Exercise directions: Take the material below and output exactly the run of lines from the one containing "Pipe (pbuf p) (pread p) (pwrite p) (tail" down to the one containing "Pipe (pbuf p) (pread p) (pwrite p) (preaders p) (tail", with both included.

** Opening Records supplied block **

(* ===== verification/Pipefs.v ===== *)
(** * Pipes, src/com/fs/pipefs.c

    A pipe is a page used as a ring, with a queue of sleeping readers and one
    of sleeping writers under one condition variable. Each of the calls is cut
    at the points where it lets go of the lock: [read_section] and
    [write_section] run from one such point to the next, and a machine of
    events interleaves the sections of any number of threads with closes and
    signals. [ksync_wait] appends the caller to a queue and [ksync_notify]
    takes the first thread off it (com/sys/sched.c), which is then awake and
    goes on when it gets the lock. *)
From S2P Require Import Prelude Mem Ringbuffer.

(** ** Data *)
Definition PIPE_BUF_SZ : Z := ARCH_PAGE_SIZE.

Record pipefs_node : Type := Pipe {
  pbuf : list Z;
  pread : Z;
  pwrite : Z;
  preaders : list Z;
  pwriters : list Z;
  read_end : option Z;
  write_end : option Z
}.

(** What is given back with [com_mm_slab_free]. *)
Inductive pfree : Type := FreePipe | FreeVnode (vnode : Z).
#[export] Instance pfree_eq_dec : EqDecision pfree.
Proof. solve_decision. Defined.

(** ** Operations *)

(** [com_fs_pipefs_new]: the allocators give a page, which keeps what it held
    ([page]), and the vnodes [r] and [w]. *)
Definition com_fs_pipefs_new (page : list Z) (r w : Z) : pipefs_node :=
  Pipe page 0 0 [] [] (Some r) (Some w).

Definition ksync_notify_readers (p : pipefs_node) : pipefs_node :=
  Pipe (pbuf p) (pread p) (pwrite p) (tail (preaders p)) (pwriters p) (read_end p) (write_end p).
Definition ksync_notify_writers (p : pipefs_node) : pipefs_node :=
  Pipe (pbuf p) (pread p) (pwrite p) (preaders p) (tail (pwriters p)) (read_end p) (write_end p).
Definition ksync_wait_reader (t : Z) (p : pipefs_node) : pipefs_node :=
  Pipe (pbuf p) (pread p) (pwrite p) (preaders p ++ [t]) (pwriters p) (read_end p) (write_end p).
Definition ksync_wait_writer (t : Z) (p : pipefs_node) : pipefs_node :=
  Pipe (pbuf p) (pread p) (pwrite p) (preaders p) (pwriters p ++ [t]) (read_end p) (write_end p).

** Closing Records supplied block **

Task output:
  Pipe (pbuf p) (pread p) (pwrite p) (tail (preaders p)) (pwriters p) (read_end p) (write_end p).
Definition ksync_notify_writers (p : pipefs_node) : pipefs_node :=
  Pipe (pbuf p) (pread p) (pwrite p) (preaders p) (tail (pwriters p)) (read_end p) (write_end p).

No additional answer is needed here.